Lemma draws_condition_rules v : draws (condition_rules v) (map r_id).
Proof. destruct v as [[]|]; try apply draws_where. apply draws_rules, draws_rule. Qed.

Lemma draws_draft text : draws (parsePruneObjectsDraft text) (λ draft, map r_id (d_rules draft)).
Proof.
  unfold parsePruneObjectsDraft. destruct (negb _); [by apply draws_ret|].
  destruct (JSON_parse _) as [[]|]; try by apply draws_ret. intros n. unfold object_draft, mbind, gen_bind.
  pose proof (draws_where (obj_get "where" kvs) n) as Hw. destruct (where_rules _ n) as [[ws|] n1]; [|done].
  pose proof (draws_condition_rules (obj_get "conditions" kvs) n1) as Hc.
  destruct (condition_rules _ n1) as [[cs|] n2]; [|destruct Hw as [? _]; lia].
  cbn. rewrite map_app. by eapply drawn_app.
Qed.

(** ** Every event keeps the identifiers apart *)

Definition mono {A} (m : gen A) : Prop := ∀ n, (n ≤ (m n).2)%N.

Lemma draws_mono {A} (m : gen A) ids : draws m ids → mono m.
Proof. intros H n. specialize (H n). destruct (m n) as [[a|] n']; [apply H|done]. Qed.

Lemma mono_ret {A} (a : A) : mono (mret a).
Proof. intros n. cbn. lia. Qed.

Lemma mono_bind {A B} (m : gen A) (k : A → gen B) : mono m → (∀ a, mono (k a)) → mono (m ≫= k).
Proof.
  intros Hm Hk n. unfold mbind, gen_bind. specialize (Hm n). destruct (m n) as [[a|] n1]; [|done].
  specialize (Hk a n1). cbn in Hm. lia.
Qed.

Lemma mono_rule v : mono (normalizePruneRule v).
Proof. eapply draws_mono, draws_rule. Qed.


(** The state of the dialog: identifiers drawn so far, and some operation. *)
Definition dialog_ok (d : Dialog) (n : N) : Prop :=
  drawn 0 n (ids_of (dl_operations d)) ∧ dl_operations d ≠ [].

(** The event leaves the dialog in such a state, or throws. *)
Definition keeps (m : gen Dialog) (n : N) : Prop :=
  match m n with
  | (Ok d', n') => dialog_ok d' n'
  | (Throw, n') => (n ≤ n')%N
  end.

Lemma keeps_ret d n : dialog_ok d n → keeps (mret d) n.
Proof. done. Qed.

Lemma ok_sub d d' n n' :
  dialog_ok d n → (n ≤ n')%N → ids_of (dl_operations d') ⊆+ ids_of (dl_operations d) →
  dl_operations d' ≠ [] → dialog_ok d' n'.
Proof. intros [H _] Hn Hs Hne. split; [by eapply drawn_sub|done]. Qed.

Lemma ok_same d d' n : dl_operations d' = dl_operations d → dialog_ok d n → dialog_ok d' n.
Proof. unfold dialog_ok. by intros ->. Qed.

Lemma ok_update id f d n :
  (∀ op, ids_of_op (f op) ⊆+ ids_of_op op) → dialog_ok d n → dialog_ok (updateOperation id f d) n.
Proof.
  intros Hf H. eapply ok_sub; [exact H|done|by apply ids_map_operation|].
  apply (map_operation_ne id f), H.
Qed.

(** New operations in place of the old ones. *)
Lemma keeps_fresh (m : gen (list ParamOverrideOperation)) (k : list ParamOverrideOperation → Dialog) n :
  draws m ids_of → (∀ ops, dl_operations (k ops) = ops) → (∀ n' ops, m n = (Ok ops, n') → ops ≠ []) →
  keeps (ops ← m; mret (k ops)) n.
Proof.
  intros Hm Hk Hne. unfold keeps, mbind, gen_bind. specialize (Hm n).
  destruct (m n) as [[ops|] n'] eqn:E; [|done]. cbn. split.
  - rewrite Hk. by eapply drawn_low.
  - rewrite Hk. by eapply Hne.
Qed.

Lemma keeps_default (k : ParamOverrideOperation → Dialog) n :
  (∀ op, dl_operations (k op) = [op]) → keeps (op ← createDefaultOperation; mret (k op)) n.
Proof.
  intros Hk. unfold keeps, mbind, gen_bind. pose proof (draws_default n) as H.
  destruct (createDefaultOperation n) as [[op|] n']; [|done]. cbn. split; [|by rewrite Hk].
  rewrite Hk. cbn. rewrite app_nil_r. by eapply drawn_low.
Qed.

Lemma mapM_length {A B} (f : A → gen B) l n k n' : mapM f l n = (Ok k, n') → length k = length l.
Proof.
  revert n k n'. induction l as [|x l IH]; intros n k n'; [by intros [= <- _]|]. cbn [mapM].
  unfold mbind, gen_bind. destruct (f x n) as [[b|] n1]; [|done].
  destruct (mapM f l n1) as [[bs|] n2] eqn:E; [|done]. intros [= <- _]. cbn [length]. f_equal. by eapply IH.
Qed.

Lemma read_nonempty l n ops n' : read_operations l n = (Ok ops, n') → ops ≠ [].
Proof.
  destruct l as [|v l]; unfold read_operations.
  - unfold mbind, gen_bind. destruct (createDefaultOperation n) as [[op|] n1]; [|done]. by intros [= <- _].
  - intros E%mapM_length -> . done.
Qed.

Lemma keeps_open value n : keeps (open_dialog value) n.
Proof.
  unfold open_dialog, parseInitialState.
  assert (H : ∀ em vm lv jt je k,
    (∀ st, es_operations (dl_state (k st)) = es_operations st) →
    keeps (st ← (fallback ← createDefaultOperation;
       mret {| es_editMode := em; es_visualMode := vm; es_legacyValue := lv; es_operations := [fallback];
               es_jsonText := jt; es_jsonError := je |}); mret (k st)) n).
  { intros em vm lv jt je k Hk. pose proof (keeps_default (λ op, k {| es_editMode := em; es_visualMode := vm;
      es_legacyValue := lv; es_operations := [op]; es_jsonText := jt; es_jsonError := je |}) n) as H.
    unfold keeps, mbind, gen_bind in *. destruct (createDefaultOperation n) as [[op|] n'].
    - apply H. intros op0. unfold dl_operations. by rewrite Hk.
    - apply H. intros op0. unfold dl_operations. by rewrite Hk. }
  destruct (negb _); [by apply H|]. destruct (JSON_parse _) as [[]|]; try by apply H.
  destruct (obj_get "operations" kvs) as [[]|]; try by apply H.
  pose proof (draws_read l n) as Hd. unfold keeps, mbind, gen_bind.
  destruct (read_operations l n) as [[ops|] n'] eqn:E; [|done]. split; [by eapply drawn_low|].
  by eapply read_nonempty.
Qed.

Lemma keeps_prune id updater d n :
  (∀ draft, mono (updater draft)) → dialog_ok d n → keeps (updatePruneObjectsDraft id updater d) n.
Proof.
  intros Hu Hd. unfold keeps, updatePruneObjectsDraft.
  assert (H : ∀ ops n, match mapM (update_prune id updater) ops n with
                       | (Ok ops', n') => (n ≤ n')%N ∧ map ids_of_op ops' = map ids_of_op ops
                       | (Throw, n') => (n ≤ n')%N
                       end).
  { clear n d Hd. induction ops as [|op ops IH]; intros n; [by split; [reflexivity|]|]. cbn [mapM].
    unfold mbind, gen_bind at 1.
    assert (Ho : match update_prune id updater op n with
                 | (Ok op', n') => (n ≤ n')%N ∧ ids_of_op op' = ids_of_op op
                 | (Throw, n') => (n ≤ n')%N
                 end).
    { unfold update_prune. destruct (negb _); [by split; [reflexivity|]|]. unfold mbind, gen_bind.
      pose proof (draws_mono _ _ (draws_draft (o_value_text op)) n) as H1. destruct (parsePruneObjectsDraft _ n) as [[draft|] n1]; [|done].
      pose proof (Hu draft n1) as H2. destruct (updater draft n1) as [[draft'|] n2]; cbn in *; [|lia].
      split; [lia|done]. }
    destruct (update_prune id updater op n) as [[op'|] n1]; [|done]. destruct Ho as [H1 H2]. specialize (IH n1).
    unfold gen_bind. destruct (mapM (update_prune id updater) ops n1) as [[ops'|] n2]; [|lia]. destruct IH as [H3 H4]. split; [lia|]. cbn [map]. by rewrite H2, H4. }
  specialize (H (dl_operations d) n). unfold mbind, gen_bind.
  destruct (mapM (update_prune id updater) (dl_operations d) n) as [[ops'|] n'] eqn:E; [|done]. destruct H as [H1 H2].
  apply mapM_length in E. eapply ok_sub; [exact Hd|done| |].
  - unfold dl_operations at 1. cbn. unfold ids_of. rewrite !flat_map_concat_map, H2. done.
  - destruct Hd as [_ Hne]. unfold dl_operations at 1. cbn. intros ->. by destruct (dl_operations d).
Qed.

Exercise:
Provide the number of lines above that include the string "specialize", with no other words.

Answer for the task:
6